Matt started his talk by reviewing some recently released Commonwealth HC data that shows the US ranks last in quality metrics and is the most expensive health care (HC) in the world by far.
A bit of health care history
Matt then reminded us what the HC environment looked like in 2007 when PF was founded:
- 7% of docs used EHRs
- 60% of bankruptcies were due to medical bills
- 55 million Americans were uninsured
- 10-15 standards for interoperability (meaning there were no uniform standards)
- The 1st generation iPhone was being released)
Then came the recession, the stimulus bill (ARRA) and eventually Obamacare (PPACA).
By 2014, the environment is very different:
- 40% of docs are now using EHRs daily
- 0% of bankruptcies are due to medical bills
- 19 million more Americans have health insurance (as a result of expansion of Medicaid, allowing adult children to stay on their parents policy, and enrollments in Obamacare)

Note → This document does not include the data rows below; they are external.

Lemma checkRateLimit_bounded (key : string) (now : Z) (buckets : gmap string (list Z)) :
  bounded_buckets buckets -> bounded_buckets (fst (checkRateLimit key now buckets)).
Proof.
  intros Hb other bucket. unfold checkRateLimit.
  set (filtered := List.filter _ _).
  assert (Hlen : (length filtered <= RATE_LIMIT_MAX)%nat).
  { subst filtered. etransitivity; [apply List.filter_length_le|].
    destruct (buckets !! key) as [timestamps|] eqn:Hk; simpl.
    - eapply Hb; eassumption.
    - unfold RATE_LIMIT_MAX. lia. }
  destruct (Nat.leb_spec RATE_LIMIT_MAX (length filtered)) as [Hfull|Hroom]; cbn [fst];
    (destruct (decide (other = key)) as [->|Hne];
     [ rewrite lookup_insert_eq; intros [= <-]
     | rewrite lookup_insert_ne by congruence; apply Hb ]).
  - exact Hlen.
  - rewrite length_app. simpl. lia.
Qed.

(** X1.  A request never touches the bucket of another client: whatever the
    handler answers, the timestamps stored under every key other than the
    request's client key are what they were. *)
Theorem request_leaves_other_buckets `{rt : Runtime} (env : Env) (req : Request)
    (w : World) (s : State) (other : string) :
  String.eqb other (clientKey req) = false ->
  rateBuckets (fst (POST env req w s)) !! other = rateBuckets s !! other.
Proof.
  intros Hne. apply String.eqb_neq in Hne.
  destruct (POST_buckets env req w s) as [-> | ->]; [reflexivity|].
  apply checkRateLimit_frame. exact Hne.
Qed.

Lemma request_leaves_other_buckets_witness :
  rateBuckets (fst (@POST sample_runtime sample_env sample_request (degraded_world 7)
                      full_bucket_state)) !! "198.51.100.2"
  = rateBuckets full_bucket_state !! "198.51.100.2".
Proof.
  apply (@request_leaves_other_buckets sample_runtime). reflexivity.
Defined.

(** X2.  The buckets stay bounded: when no bucket holds more than
    [RATE_LIMIT_MAX] timestamps, none does after any sequence of requests,
    whatever the clients, the clock readings and the upstream services. *)
Theorem serve_keeps_buckets_bounded `{rt : Runtime} (env : Env)
    (requests : list (Request * World)) (s : State) :
  bounded_buckets (rateBuckets s) ->
  bounded_buckets (rateBuckets (fst (serve env requests s))).
Proof.
  revert s. induction requests as [|[req w] rest IH]; intros s Hb; [exact Hb|].
  simpl. apply IH.
  destruct (POST_buckets env req w s) as [-> | ->]; [exact Hb|].
  apply checkRateLimit_bounded. exact Hb.
Qed.

Lemma serve_keeps_buckets_bounded_witness :
  bounded_buckets
    (rateBuckets (fst (@serve sample_runtime sample_env seven_requests empty_state))).
Proof.
  apply (@serve_keeps_buckets_bounded sample_runtime).
  intros key bucket Hkey. simpl in Hkey. rewrite lookup_empty in Hkey. discriminate Hkey.
Defined.

(** X3.  A request that passes the credential and image checks is answered
    429 exactly when at least [RATE_LIMIT_MAX] timestamps of its client lie
    strictly inside the window that ends at the limiter's clock reading. *)
Theorem rejection_criterion `{rt : Runtime} (env : Env) (req : Request) (w : World)
    (s : State) (base64Data : string) :
  configured env ->
  readImage req = Payload base64Data ->
  response_status (snd (POST env req w s)) = 429%Z
  <-> (RATE_LIMIT_MAX
       <= length (in_window (limiter_now w) (default [] (rateBuckets s !! clientKey req))))%nat.
Proof.
  intros Hcfg Himg.
  destruct (POST_limiter env req w s base64Data Hcfg Himg) as (_ & Hrej & Hpass).
  destruct (Nat.leb_spec RATE_LIMIT_MAX
              (length (in_window (limiter_now w)
                         (default [] (rateBuckets s !! clientKey req))))) as [Hfull|Hroom].
  - rewrite checkRateLimit_full in Hrej by exact Hfull.
    rewrite (Hrej eq_refl). split; [intros _; exact Hfull|reflexivity].
  - rewrite checkRateLimit_room in Hpass by exact Hroom.
    split; [intros H429; destruct (Hpass eq_refl H429)|lia].
Qed.

Lemma rejection_criterion_witness :
  response_status
    (snd (@POST sample_runtime sample_env sample_request (degraded_world 7) full_bucket_state))
  = 429%Z
  <-> (RATE_LIMIT_MAX
       <= length (in_window (limiter_now (degraded_world 7))
                    (default [] (rateBuckets full_bucket_state !! clientKey sample_request))))%nat.
Proof.
  apply (@rejection_criterion sample_runtime sample_env sample_request (degraded_world 7)
           full_bucket_state "AAAA").
  - split; reflexivity.
  - reflexivity.
Defined.

(** X4.  The limiter forgets: once every timestamp of a client is a full
    window old, its next request passes the limiter and the bucket is
    reset to that request's clock reading alone. *)
Theorem limiter_forgets_expired_requests `{rt : Runtime} (env : Env) (req : Request)
    (w : World) (s : State) (base64Data : string) :
  configured env ->
  readImage req = Payload base64Data ->
  Forall (fun ts => (ts <= limiter_now w - RATE_LIMIT_WINDOW_MS)%Z)
         (default [] (rateBuckets s !! clientKey req)) ->
  rejected (snd (POST env req w s)) = false
  /\ rateBuckets (fst (POST env req w s)) !! clientKey req = Some [limiter_now w].
Proof.
  intros Hcfg Himg Hold.
  assert (Hnone : in_window (limiter_now w) (default [] (rateBuckets s !! clientKey req)) = []).
  { unfold in_window. induction Hold as [|ts rest Hts _ IH]; [reflexivity|].
    simpl. apply Z.ltb_ge in Hts. rewrite Hts. exact IH. }
  destruct (POST_limiter env req w s base64Data Hcfg Himg) as (Hb & _ & Hpass).
  rewrite checkRateLimit_room in Hb, Hpass by (rewrite Hnone; unfold RATE_LIMIT_MAX; simpl; lia).
  rewrite Hnone in Hb. cbn [fst snd app] in Hb, Hpass. split.
  - unfold rejected. apply Z.eqb_neq. apply Hpass. reflexivity.
  - rewrite Hb. apply lookup_insert_eq.
Qed.

Lemma limiter_forgets_expired_requests_witness :
  rejected (snd (@POST sample_runtime sample_env sample_request (degraded_world 70000)
                   full_bucket_state)) = false
  /\ rateBuckets (fst (@POST sample_runtime sample_env sample_request (degraded_world 70000)
                         full_bucket_state)) !! clientKey sample_request
     = Some [limiter_now (degraded_world 70000)].
Proof.
  apply (@limiter_forgets_expired_requests sample_runtime sample_env sample_request
           (degraded_world 70000) full_bucket_state "AAAA").
  - split; reflexivity.
  - reflexivity.
  - vm_compute. repeat constructor; discriminate.
Defined.

(** ** Cache: what is written, and when an entry is too old *)

Lemma analyse_codes `{rt : Runtime} (w : World) (hf tg base64Data : string)
    (payload : AnalysisPayload) :
  analyse w hf tg base64Data = Ok payload ->
  Permutation (recommended_codes payload) MAJOR_CODES.
Proof.
  unfold analyse. intros H.
  apply bind_Ok in H as (detected & _ & H).
  apply bind_Ok in H as (ageInsight & _ & H).
  eapply normalizeResult_codes. exact H.
Qed.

- A new HHS bureaucracy, the Office of the National Coordinator for Health IT (ONCHIT), has helped us get to 3 uniform standards to drive interoperability (i.e., EHRs can now talk to each other)

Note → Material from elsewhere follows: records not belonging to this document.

(** * CalendarSyncBridge: the reconciliation engine of [main.py]

    A shallow embedding of [main.py] (the two calendar clients and
    [CalendarSyncManager]) together with the part of Python's [datetime]
    module the program relies on, and the properties of the engine.

    Layout:
    - Part 1: Python values the program manipulates (exceptions, dates,
      datetimes, ISO-8601 text).
    - Part 2: records, the remote services, the world and the effect monad.
    - Part 3: the program: [YandexCalendarClient], [GoogleCalendarClient],
      [CalendarSyncManager].
    - Part 3b: start-up: the constructors of the two clients,
      [_authenticate] and [main].
    - Part 4: the helper [convert_iso_timezone] as the spec describes it,
      and a reference environment and platform to run the program on
      concrete data.
    - Part 5: vocabulary of the properties and concrete data.
    - Part 6: lemmas and theorems of the engine.
    - Part 7: further properties: text round trips, the window check,
      the loops of [get_events], the write-back pass, start-up.
    - Part 8: two runs in a row: what the first run wrote comes back to
      the second. *)

From Stdlib Require Import ZArith Ascii String List Lia Bool.
From stdpp Require Import base option gmap strings pretty list fin_maps fin_sets sets.
Lemma send_before_mark_witness :
  run_trace = take 8 run_trace ++ EPutWrites "t3" [(SCHEDULED, VInt 7)] :: drop 9 run_trace /\
  exists loop,
    ticked (E := broker []) orchestrator_default (wake "run") start loop /\
    (exists t, t ∈ unscheduled loop /\ task_id t = "t3") /\
    forall t, t ∈ unscheduled loop ->
      exists value,
        executor_message loop t = Ok value /\
        EAck (executor (topics orchestrator_default)) value ∈ take 8 run_trace.
Proof.
  split; [vm_compute; reflexivity |].
  apply (send_before_mark (E := broker []) orchestrator_default (wake "run") start
           (take 8 run_trace) (drop 9 run_trace) "t3" [(SCHEDULED, VInt 7)]).
  vm_compute. reflexivity.
Defined.

Lemma scheduled_write_version_witness :
  EPutWrites "t1" [(SCHEDULED, VInt 7)] ∈ run_trace /\
  exists loop value,
    ticked (E := broker []) orchestrator_default (wake "run") start loop /\
    (exists t, t ∈ unscheduled loop /\ task_id t = "t1") /\
    [(SCHEDULED, VInt 7)] = [(SCHEDULED, value)] /\
    match versions_seen (loop_checkpoint loop) !! INTERRUPT with
    | None => value = VNone
    | Some seen =>
        (seen = ∅ /\ value = VNone) \/
        (exists v, value = VInt v /\ greatest_version seen v)
    end.
Proof.
  assert (Hin : EPutWrites "t1" [(SCHEDULED, VInt 7)] ∈ run_trace).
  { apply (list_elem_of_lookup_2 _ 7). vm_compute. reflexivity. }
  split; [exact Hin |].
  exact (scheduled_write_version (E := broker []) orchestrator_default (wake "run")
           start "t1" [(SCHEDULED, VInt 7)] Hin).
Defined.

Lemma executor_message_config_witness :
  ESend "executor" (sent "n3" "t3") ∈ run_trace /\
  exists loop t checkpoint_ids m,
    ticked (E := broker []) orchestrator_default (wake "run") start loop /\
    t ∈ unscheduled loop /\
    configurable (loop_checkpoint_config loop) = Some checkpoint_ids /\
    "executor" = executor (topics orchestrator_default) /\
    sent "n3" "t3" = ToExecutor m /\
    mte_task m = {| et_id := task_id t; et_path := task_path t |} /\
    mte_config m =
      patch_configurable (loop_config loop)
        (<[CONFIG_KEY_DEDUPE_TASKS := VBool true]> checkpoint_ids) /\
    exists patched,
      configurable (mte_config m) = Some patched /\
      patched !! CONFIG_KEY_DEDUPE_TASKS = Some (VBool true) /\
      (forall key v, key <> CONFIG_KEY_DEDUPE_TASKS ->
         checkpoint_ids !! key = Some v -> patched !! key = Some v) /\
      (forall key, key <> CONFIG_KEY_DEDUPE_TASKS ->
         checkpoint_ids !! key = None ->
         patched !! key = default ∅ (configurable (loop_config loop)) !! key) /\
      other_keys (mte_config m) = other_keys (loop_config loop).
Proof.
  assert (Hin : ESend "executor" (sent "n3" "t3") ∈ run_trace).
  { apply (list_elem_of_lookup_2 _ 4). vm_compute. reflexivity. }
  split; [exact Hin |].
  exact (executor_message_config (E := broker []) orchestrator_default (wake "run")
           start "executor" (sent "n3" "t3") Hin).
Defined.

(** **** Ticks without new tasks *)

Lemma attempt_without_new_tasks_witness :
  let tr := events (attempt (E := broker []) orchestrator_default (wake "idle") start) in
  count is_await_checkpoint tr = 1 /\
  count is_send tr = 0 /\
  count is_ack tr = 0 /\
  count is_put_writes tr = 0.
Proof.
  intros tr.
  refine (proj2 (attempt_without_new_tasks (E := broker []) orchestrator_default
                   (wake "idle") start (VStr "idle") (thread_config "idle")
                   _ _ true _ _ eq_refl eq_refl eq_refl eq_refl (or_intror eq_refl))).
Defined.

Example quiescent_tick :
  events (attempt (E := broker []) orchestrator_default (wake "quiet") start) =
    [ELoopEnter (VStr "quiet") (thread_config "quiet"); ETick; ELoopExit None].
Proof. vm_compute. reflexivity. Qed.

(** **** Batches *)

Example dedup_attempts :
  select is_attempt dedup_trace =
    [EAttempt (wake "idle"); EAttempt (wake "quiet"); EAttempt (wake "run")] /\
  select is_send dedup_trace =
    [ESend "executor" (sent "n1" "t1"); ESend "executor" (sent "n3" "t3")] /\
  count is_commit dedup_trace = 1.
Proof. vm_compute. repeat split. Qed.

Lemma commit_once_after_processing_witness :
  map loads (elements (payloads batch_with_duplicates)) =
    map Ok [wake "idle"; wake "quiet"; wake "run"] /\
  ECommit ∈ dedup_trace /\
  count is_commit dedup_trace = 1.
Proof.
  assert (Hloads : map loads (elements (payloads batch_with_duplicates)) =
                   map Ok [wake "idle"; wake "quiet"; wake "run"]).
  { vm_compute. reflexivity. }
  split; [exact Hloads |].
  split; [apply (list_elem_of_lookup_2 _ 24); vm_compute; reflexivity |].
  assert (Hgather : res (gather (map (each (E := broker batch_with_duplicates)
                                        orchestrator_default)
                                   [wake "idle"; wake "quiet"; wake "run"]) start) =
                    Ok [tt; tt; tt]).
  { vm_compute. reflexivity. }
  destruct (commit_once_after_processing (E := broker batch_with_duplicates)
              orchestrator_default start batch_with_duplicates start
              [wake "idle"; wake "quiet"; wake "run"] eq_refl Hloads)
    as (_ & _ & Hprocessed).
  destruct (Hprocessed _ _ (gather_each_processed (E := broker batch_with_duplicates)
                              orchestrator_default _ start _ Hgather))
    as (_ & _ & Hone).
  exact Hone.
Defined.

Advice for start-up entrepreneurs
During this time, PF has grown rapidly, and, per Matt, is now the nation’s largest patient-physician platform with 82 million patient lives and 110,000 medical professional logging in every day. Matt closed the presentation by sharing the three things he tells entrepreneurs.
1) Find the avoidable
Go where the money is being spent, find the waste and squeeze it out. People will pay you to save money. For example, according to a New England Institute Study, we spend $310 billion per year on poor medication adherence or 14% of the total health care spend. Perhaps that is why you see so many digital health companies trying to design tools that can be shown to improve adherence and reduce this wasteful cost.
2) Be agile, try many things
You need to experiment and not just in the arena of software development, but in every possible way within the organization. With respect to soft ware development, a company should be nimble when it comes to improving the product. This means continuous cycles of “release, iterate, get feedback, improve the product, and release again.” He says PF releases an update about every 2 weeks, sometimes as frequently as every week. This is in stark contrast to other EHRs that have once per year updates.
Pivots are a part of being agile. If you haven’t seen it, be sure to read Scott Adams’ (creator of Dilbert) blog post on the topic. PF made two major pivots before rolling out its first product. Matt says the company started out to develop a practice management system but soon found that market was saturated. They pivoted to an EHR. Then initially rolled out a product that they charged $15o/month for docs to access. But the docs complained and tried to get them to lower their price (“how about if I give you $20/month). It became clear to the founders that they needed a different business model, so they made the product available to the docs for free, making money instead on advertisements. After that the company took off, per Matt, the hockey stick began.
3) Aim for incremental behavior change
Back when PF started only 7% of physicians were using EHRs on a regular basis. It was unrealistic to expect that all physicians would start using EHRs every day for every patient in a short period of time. It was simply too much of a change to physicians’ work flows. So we aimed for incremental behavior change instead, rolling out different aspects of the platform over time. Matt thinks this was one of the primary reasons for PF’s success.